DATA SECTION:

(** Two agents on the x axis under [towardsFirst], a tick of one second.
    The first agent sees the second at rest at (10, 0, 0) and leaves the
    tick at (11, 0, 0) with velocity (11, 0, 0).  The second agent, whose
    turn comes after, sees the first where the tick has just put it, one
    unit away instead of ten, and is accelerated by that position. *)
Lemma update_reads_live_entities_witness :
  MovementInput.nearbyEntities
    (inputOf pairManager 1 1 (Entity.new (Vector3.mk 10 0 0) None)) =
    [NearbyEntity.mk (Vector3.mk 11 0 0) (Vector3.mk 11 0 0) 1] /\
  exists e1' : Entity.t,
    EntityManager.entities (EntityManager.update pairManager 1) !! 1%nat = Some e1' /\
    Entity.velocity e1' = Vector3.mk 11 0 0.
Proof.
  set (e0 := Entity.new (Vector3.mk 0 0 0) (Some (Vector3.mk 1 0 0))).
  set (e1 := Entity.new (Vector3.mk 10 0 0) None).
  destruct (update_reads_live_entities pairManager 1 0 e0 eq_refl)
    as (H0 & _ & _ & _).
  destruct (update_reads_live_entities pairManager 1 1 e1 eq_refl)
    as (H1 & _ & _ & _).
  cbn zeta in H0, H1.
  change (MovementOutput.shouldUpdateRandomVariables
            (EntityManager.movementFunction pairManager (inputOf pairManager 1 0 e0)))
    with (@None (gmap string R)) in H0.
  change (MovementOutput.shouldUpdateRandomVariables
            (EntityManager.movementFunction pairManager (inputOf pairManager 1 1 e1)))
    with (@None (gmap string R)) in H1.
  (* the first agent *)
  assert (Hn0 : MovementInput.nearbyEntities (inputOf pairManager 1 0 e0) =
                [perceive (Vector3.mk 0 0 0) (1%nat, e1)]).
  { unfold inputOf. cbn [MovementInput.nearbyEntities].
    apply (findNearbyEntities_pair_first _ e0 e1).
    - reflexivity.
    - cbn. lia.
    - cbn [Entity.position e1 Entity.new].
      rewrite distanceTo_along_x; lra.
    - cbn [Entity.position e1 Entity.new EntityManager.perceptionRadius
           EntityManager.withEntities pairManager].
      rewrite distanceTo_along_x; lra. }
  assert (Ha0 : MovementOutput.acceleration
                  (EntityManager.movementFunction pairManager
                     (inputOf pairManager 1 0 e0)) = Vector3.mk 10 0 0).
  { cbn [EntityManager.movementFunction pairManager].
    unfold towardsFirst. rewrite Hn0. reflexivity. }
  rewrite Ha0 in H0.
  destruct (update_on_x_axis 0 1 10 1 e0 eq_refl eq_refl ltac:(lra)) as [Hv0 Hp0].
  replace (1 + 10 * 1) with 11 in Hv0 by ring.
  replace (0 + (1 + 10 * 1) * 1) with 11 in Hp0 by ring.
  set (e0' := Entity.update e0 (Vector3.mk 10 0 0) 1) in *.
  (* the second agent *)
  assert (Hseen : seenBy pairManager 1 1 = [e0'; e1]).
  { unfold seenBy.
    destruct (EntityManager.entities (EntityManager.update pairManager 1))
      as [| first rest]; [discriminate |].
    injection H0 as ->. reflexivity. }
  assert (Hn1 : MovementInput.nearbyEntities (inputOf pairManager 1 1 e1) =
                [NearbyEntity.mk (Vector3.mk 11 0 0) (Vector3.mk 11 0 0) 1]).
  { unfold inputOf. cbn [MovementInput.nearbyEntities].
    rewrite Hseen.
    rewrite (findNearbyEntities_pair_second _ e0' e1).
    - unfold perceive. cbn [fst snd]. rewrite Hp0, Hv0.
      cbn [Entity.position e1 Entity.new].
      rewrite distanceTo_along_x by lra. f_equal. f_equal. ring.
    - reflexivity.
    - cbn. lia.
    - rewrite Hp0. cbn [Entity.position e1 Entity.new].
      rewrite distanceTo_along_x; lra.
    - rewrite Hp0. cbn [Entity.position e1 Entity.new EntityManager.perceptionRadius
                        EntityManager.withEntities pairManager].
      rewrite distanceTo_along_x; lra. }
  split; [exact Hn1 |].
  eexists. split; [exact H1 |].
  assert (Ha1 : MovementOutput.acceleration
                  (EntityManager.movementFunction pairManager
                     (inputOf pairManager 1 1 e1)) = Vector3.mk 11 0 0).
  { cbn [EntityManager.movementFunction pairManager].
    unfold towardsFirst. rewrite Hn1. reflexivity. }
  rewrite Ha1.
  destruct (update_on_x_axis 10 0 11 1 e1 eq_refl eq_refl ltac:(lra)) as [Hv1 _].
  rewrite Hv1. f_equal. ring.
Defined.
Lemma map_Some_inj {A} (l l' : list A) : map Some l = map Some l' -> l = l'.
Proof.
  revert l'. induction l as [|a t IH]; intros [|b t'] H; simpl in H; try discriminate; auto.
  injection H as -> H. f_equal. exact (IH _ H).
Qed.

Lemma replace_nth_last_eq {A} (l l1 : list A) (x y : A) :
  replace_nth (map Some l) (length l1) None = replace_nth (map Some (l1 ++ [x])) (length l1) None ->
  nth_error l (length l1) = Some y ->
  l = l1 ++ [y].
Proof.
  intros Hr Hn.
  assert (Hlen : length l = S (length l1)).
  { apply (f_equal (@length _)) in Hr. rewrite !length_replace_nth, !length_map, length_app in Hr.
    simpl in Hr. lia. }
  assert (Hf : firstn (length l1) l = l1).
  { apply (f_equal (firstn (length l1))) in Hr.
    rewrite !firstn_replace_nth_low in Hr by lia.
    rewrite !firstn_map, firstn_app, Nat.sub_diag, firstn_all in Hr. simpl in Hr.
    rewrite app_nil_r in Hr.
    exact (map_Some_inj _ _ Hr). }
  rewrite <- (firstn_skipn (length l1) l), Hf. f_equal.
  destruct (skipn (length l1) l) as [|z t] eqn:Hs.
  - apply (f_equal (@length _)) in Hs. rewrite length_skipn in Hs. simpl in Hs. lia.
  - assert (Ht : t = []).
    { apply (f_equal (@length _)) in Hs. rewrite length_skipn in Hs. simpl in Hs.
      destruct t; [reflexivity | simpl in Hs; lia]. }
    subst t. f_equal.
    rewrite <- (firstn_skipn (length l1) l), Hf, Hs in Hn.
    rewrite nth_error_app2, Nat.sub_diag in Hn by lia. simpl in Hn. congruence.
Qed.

WHAT THIS TASK INVOLVES: Look through the entries above for the word "Hseen". Copy every line where it shows up.

SOLUTION TO THE PROBLEM:
  assert (Hseen : seenBy pairManager 1 1 = [e0'; e1]).
    rewrite Hseen.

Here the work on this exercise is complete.